START Material shown
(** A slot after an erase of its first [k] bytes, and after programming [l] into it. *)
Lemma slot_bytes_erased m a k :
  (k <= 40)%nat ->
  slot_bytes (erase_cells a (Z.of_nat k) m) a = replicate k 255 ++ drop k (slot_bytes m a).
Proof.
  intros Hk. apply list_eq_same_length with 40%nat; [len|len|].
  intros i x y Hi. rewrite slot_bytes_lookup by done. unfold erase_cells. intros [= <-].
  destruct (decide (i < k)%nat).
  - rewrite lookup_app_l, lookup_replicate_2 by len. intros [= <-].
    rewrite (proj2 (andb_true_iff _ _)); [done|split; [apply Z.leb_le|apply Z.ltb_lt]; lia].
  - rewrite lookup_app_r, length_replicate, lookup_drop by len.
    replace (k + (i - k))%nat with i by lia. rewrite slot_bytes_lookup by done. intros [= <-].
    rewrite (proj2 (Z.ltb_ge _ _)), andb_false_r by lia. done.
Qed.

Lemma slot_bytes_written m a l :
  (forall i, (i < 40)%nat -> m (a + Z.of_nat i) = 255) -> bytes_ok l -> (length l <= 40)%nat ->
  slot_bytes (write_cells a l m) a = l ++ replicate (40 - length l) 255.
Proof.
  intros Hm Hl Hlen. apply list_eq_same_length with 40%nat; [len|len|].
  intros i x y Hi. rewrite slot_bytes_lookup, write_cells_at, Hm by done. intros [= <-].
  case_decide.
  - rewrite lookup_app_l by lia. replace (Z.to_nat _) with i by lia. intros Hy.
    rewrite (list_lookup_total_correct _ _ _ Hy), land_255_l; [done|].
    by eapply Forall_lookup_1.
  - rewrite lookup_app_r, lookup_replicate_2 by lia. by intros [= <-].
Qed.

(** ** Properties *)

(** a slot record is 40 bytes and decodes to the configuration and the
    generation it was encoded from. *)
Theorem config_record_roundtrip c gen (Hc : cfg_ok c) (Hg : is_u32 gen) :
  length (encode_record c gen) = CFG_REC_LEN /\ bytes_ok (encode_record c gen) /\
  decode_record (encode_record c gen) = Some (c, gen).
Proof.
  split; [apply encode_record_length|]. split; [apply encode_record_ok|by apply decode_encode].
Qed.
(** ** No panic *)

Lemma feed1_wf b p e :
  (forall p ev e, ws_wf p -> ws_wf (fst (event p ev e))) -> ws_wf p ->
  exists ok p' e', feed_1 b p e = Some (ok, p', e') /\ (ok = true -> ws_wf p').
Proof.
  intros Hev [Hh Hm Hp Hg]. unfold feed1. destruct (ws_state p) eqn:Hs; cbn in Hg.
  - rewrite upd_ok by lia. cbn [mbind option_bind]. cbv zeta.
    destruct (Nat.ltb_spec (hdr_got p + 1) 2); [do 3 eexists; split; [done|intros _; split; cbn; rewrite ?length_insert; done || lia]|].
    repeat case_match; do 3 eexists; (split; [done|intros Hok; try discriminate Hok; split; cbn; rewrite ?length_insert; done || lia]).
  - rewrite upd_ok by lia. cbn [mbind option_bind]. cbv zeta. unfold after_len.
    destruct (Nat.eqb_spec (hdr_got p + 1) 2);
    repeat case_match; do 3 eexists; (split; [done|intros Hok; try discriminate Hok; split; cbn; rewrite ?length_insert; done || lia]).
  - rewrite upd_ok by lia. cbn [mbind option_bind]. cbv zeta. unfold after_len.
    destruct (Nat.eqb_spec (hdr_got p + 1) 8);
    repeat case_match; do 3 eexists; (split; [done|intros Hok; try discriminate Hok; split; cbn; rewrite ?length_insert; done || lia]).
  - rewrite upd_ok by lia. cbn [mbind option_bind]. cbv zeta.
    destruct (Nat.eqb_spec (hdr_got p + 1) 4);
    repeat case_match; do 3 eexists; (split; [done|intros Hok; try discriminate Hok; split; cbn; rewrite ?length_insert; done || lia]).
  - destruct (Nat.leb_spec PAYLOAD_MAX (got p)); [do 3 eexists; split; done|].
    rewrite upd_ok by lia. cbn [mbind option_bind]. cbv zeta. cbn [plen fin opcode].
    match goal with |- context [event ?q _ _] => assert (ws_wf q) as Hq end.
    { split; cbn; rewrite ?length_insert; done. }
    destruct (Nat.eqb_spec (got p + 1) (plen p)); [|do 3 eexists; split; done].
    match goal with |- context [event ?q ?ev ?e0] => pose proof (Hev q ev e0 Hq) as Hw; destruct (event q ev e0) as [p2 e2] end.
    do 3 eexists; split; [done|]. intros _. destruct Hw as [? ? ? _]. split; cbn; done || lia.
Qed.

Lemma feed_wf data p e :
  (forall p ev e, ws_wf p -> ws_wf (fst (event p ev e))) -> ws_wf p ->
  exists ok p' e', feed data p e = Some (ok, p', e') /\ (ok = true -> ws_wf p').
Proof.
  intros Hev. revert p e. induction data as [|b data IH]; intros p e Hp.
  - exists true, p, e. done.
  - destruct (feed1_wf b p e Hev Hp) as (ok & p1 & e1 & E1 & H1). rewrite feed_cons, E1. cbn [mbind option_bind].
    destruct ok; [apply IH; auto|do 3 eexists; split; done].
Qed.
END Material shown
= What the task requires =
Retype every record exactly, omitting nothing.

= Solution for this exercise =
(** A slot after an erase of its first [k] bytes, and after programming [l] into it. *)
Lemma slot_bytes_erased m a k :
  (k <= 40)%nat ->
  slot_bytes (erase_cells a (Z.of_nat k) m) a = replicate k 255 ++ drop k (slot_bytes m a).
Proof.
  intros Hk. apply list_eq_same_length with 40%nat; [len|len|].
  intros i x y Hi. rewrite slot_bytes_lookup by done. unfold erase_cells. intros [= <-].
  destruct (decide (i < k)%nat).
  - rewrite lookup_app_l, lookup_replicate_2 by len. intros [= <-].
    rewrite (proj2 (andb_true_iff _ _)); [done|split; [apply Z.leb_le|apply Z.ltb_lt]; lia].
  - rewrite lookup_app_r, length_replicate, lookup_drop by len.
    replace (k + (i - k))%nat with i by lia. rewrite slot_bytes_lookup by done. intros [= <-].
    rewrite (proj2 (Z.ltb_ge _ _)), andb_false_r by lia. done.
Qed.

Lemma slot_bytes_written m a l :
  (forall i, (i < 40)%nat -> m (a + Z.of_nat i) = 255) -> bytes_ok l -> (length l <= 40)%nat ->
  slot_bytes (write_cells a l m) a = l ++ replicate (40 - length l) 255.
Proof.
  intros Hm Hl Hlen. apply list_eq_same_length with 40%nat; [len|len|].
  intros i x y Hi. rewrite slot_bytes_lookup, write_cells_at, Hm by done. intros [= <-].
  case_decide.
  - rewrite lookup_app_l by lia. replace (Z.to_nat _) with i by lia. intros Hy.
    rewrite (list_lookup_total_correct _ _ _ Hy), land_255_l; [done|].
    by eapply Forall_lookup_1.
  - rewrite lookup_app_r, lookup_replicate_2 by lia. by intros [= <-].
Qed.

(** ** Properties *)

(** a slot record is 40 bytes and decodes to the configuration and the
    generation it was encoded from. *)
Theorem config_record_roundtrip c gen (Hc : cfg_ok c) (Hg : is_u32 gen) :
  length (encode_record c gen) = CFG_REC_LEN /\ bytes_ok (encode_record c gen) /\
  decode_record (encode_record c gen) = Some (c, gen).
Proof.
  split; [apply encode_record_length|]. split; [apply encode_record_ok|by apply decode_encode].
Qed.
(** ** No panic *)

Lemma feed1_wf b p e :
  (forall p ev e, ws_wf p -> ws_wf (fst (event p ev e))) -> ws_wf p ->
  exists ok p' e', feed_1 b p e = Some (ok, p', e') /\ (ok = true -> ws_wf p').
Proof.
  intros Hev [Hh Hm Hp Hg]. unfold feed1. destruct (ws_state p) eqn:Hs; cbn in Hg.
  - rewrite upd_ok by lia. cbn [mbind option_bind]. cbv zeta.
    destruct (Nat.ltb_spec (hdr_got p + 1) 2); [do 3 eexists; split; [done|intros _; split; cbn; rewrite ?length_insert; done || lia]|].
    repeat case_match; do 3 eexists; (split; [done|intros Hok; try discriminate Hok; split; cbn; rewrite ?length_insert; done || lia]).
  - rewrite upd_ok by lia. cbn [mbind option_bind]. cbv zeta. unfold after_len.
    destruct (Nat.eqb_spec (hdr_got p + 1) 2);
    repeat case_match; do 3 eexists; (split; [done|intros Hok; try discriminate Hok; split; cbn; rewrite ?length_insert; done || lia]).
  - rewrite upd_ok by lia. cbn [mbind option_bind]. cbv zeta. unfold after_len.
    destruct (Nat.eqb_spec (hdr_got p + 1) 8);
    repeat case_match; do 3 eexists; (split; [done|intros Hok; try discriminate Hok; split; cbn; rewrite ?length_insert; done || lia]).
  - rewrite upd_ok by lia. cbn [mbind option_bind]. cbv zeta.
    destruct (Nat.eqb_spec (hdr_got p + 1) 4);
    repeat case_match; do 3 eexists; (split; [done|intros Hok; try discriminate Hok; split; cbn; rewrite ?length_insert; done || lia]).
  - destruct (Nat.leb_spec PAYLOAD_MAX (got p)); [do 3 eexists; split; done|].
    rewrite upd_ok by lia. cbn [mbind option_bind]. cbv zeta. cbn [plen fin opcode].
    match goal with |- context [event ?q _ _] => assert (ws_wf q) as Hq end.
    { split; cbn; rewrite ?length_insert; done. }
    destruct (Nat.eqb_spec (got p + 1) (plen p)); [|do 3 eexists; split; done].
    match goal with |- context [event ?q ?ev ?e0] => pose proof (Hev q ev e0 Hq) as Hw; destruct (event q ev e0) as [p2 e2] end.
    do 3 eexists; split; [done|]. intros _. destruct Hw as [? ? ? _]. split; cbn; done || lia.
Qed.

Lemma feed_wf data p e :
  (forall p ev e, ws_wf p -> ws_wf (fst (event p ev e))) -> ws_wf p ->
  exists ok p' e', feed data p e = Some (ok, p', e') /\ (ok = true -> ws_wf p').
Proof.
  intros Hev. revert p e. induction data as [|b data IH]; intros p e Hp.
  - exists true, p, e. done.
  - destruct (feed1_wf b p e Hev Hp) as (ok & p1 & e1 & E1 & H1). rewrite feed_cons, E1. cbn [mbind option_bind].
    destruct ok; [apply IH; auto|do 3 eexists; split; done].
Qed.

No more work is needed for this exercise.